• [Work required] Look below for the line holding "(st ++ [n]) slash))." and the line holding "- destruct (decide". Repeat those two and everything between, exactly.

─── Data records ───

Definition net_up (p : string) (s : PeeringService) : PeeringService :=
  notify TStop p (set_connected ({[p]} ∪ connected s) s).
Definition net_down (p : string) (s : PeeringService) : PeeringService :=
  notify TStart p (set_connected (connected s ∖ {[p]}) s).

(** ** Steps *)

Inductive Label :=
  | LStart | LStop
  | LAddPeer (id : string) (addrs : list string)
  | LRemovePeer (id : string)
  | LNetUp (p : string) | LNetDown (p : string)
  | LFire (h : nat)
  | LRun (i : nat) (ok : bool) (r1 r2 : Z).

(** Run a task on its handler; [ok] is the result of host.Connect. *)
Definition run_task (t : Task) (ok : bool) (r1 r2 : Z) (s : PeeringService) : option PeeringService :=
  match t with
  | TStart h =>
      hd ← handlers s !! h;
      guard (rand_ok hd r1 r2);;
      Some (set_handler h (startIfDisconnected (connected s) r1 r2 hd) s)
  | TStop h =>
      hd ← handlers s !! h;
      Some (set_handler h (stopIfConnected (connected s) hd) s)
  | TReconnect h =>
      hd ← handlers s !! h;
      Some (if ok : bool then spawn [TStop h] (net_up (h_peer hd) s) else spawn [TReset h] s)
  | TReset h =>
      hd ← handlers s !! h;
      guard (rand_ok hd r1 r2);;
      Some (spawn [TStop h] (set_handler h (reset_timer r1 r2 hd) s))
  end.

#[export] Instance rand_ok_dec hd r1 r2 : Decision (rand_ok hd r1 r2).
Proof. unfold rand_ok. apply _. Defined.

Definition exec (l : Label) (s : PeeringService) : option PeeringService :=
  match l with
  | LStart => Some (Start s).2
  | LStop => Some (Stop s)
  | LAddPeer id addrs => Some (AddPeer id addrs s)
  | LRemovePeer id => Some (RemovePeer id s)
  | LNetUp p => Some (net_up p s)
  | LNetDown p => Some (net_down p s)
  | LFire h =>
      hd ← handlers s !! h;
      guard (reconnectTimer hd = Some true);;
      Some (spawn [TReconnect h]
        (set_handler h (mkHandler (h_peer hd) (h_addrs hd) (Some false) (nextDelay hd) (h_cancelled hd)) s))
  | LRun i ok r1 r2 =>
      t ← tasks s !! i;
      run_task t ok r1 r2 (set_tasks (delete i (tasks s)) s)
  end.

───
─── Data records ───

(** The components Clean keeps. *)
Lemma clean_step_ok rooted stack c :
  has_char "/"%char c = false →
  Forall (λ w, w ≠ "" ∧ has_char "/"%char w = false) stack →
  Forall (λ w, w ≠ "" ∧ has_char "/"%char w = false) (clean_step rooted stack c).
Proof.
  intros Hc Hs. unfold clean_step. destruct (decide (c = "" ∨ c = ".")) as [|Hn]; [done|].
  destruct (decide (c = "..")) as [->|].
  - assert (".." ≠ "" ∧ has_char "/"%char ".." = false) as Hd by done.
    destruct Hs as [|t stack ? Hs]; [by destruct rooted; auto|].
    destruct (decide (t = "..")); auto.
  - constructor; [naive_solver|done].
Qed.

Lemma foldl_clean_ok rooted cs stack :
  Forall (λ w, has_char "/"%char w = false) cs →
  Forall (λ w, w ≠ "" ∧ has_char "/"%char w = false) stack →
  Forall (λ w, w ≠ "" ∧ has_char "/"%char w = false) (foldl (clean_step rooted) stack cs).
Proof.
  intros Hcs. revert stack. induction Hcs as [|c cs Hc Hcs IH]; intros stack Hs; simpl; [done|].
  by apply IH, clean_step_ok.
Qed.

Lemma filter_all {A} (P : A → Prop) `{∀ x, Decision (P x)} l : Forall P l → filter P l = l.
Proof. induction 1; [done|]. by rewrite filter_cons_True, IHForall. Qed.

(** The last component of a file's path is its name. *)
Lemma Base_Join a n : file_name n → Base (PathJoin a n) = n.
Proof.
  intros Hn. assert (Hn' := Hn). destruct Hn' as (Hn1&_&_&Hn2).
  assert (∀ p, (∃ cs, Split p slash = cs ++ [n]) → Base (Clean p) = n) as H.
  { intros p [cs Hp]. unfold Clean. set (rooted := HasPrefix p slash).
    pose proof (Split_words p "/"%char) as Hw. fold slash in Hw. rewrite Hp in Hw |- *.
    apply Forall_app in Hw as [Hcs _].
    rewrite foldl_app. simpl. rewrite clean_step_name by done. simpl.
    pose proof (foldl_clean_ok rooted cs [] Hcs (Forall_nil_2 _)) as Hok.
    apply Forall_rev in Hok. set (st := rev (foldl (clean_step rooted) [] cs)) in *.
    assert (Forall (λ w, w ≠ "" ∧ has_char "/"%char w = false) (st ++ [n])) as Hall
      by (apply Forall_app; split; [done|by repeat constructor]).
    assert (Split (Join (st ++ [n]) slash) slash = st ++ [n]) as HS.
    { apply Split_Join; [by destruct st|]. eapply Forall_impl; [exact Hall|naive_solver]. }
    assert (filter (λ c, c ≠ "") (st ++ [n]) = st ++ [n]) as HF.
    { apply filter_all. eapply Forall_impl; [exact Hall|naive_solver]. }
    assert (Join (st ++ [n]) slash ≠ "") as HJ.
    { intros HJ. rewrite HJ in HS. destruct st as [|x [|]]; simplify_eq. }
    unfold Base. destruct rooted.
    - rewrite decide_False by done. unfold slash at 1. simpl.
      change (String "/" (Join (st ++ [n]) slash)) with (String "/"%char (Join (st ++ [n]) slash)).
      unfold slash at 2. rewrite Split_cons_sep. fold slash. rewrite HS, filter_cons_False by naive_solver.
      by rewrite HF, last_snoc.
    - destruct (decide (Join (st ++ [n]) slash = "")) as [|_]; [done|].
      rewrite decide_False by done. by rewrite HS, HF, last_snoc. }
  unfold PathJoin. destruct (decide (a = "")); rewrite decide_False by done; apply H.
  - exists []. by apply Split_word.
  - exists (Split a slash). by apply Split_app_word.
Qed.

───

• [Answer to this task]
      change (String "/" (Join (st ++ [n]) slash)) with (String "/"%char (Join (st ++ [n]) slash)).
      unfold slash at 2. rewrite Split_cons_sep. fold slash. rewrite HS, filter_cons_False by naive_solver.
      by rewrite HF, last_snoc.
    - destruct (decide (Join (st ++ [n]) slash = "")) as [|_]; [done|].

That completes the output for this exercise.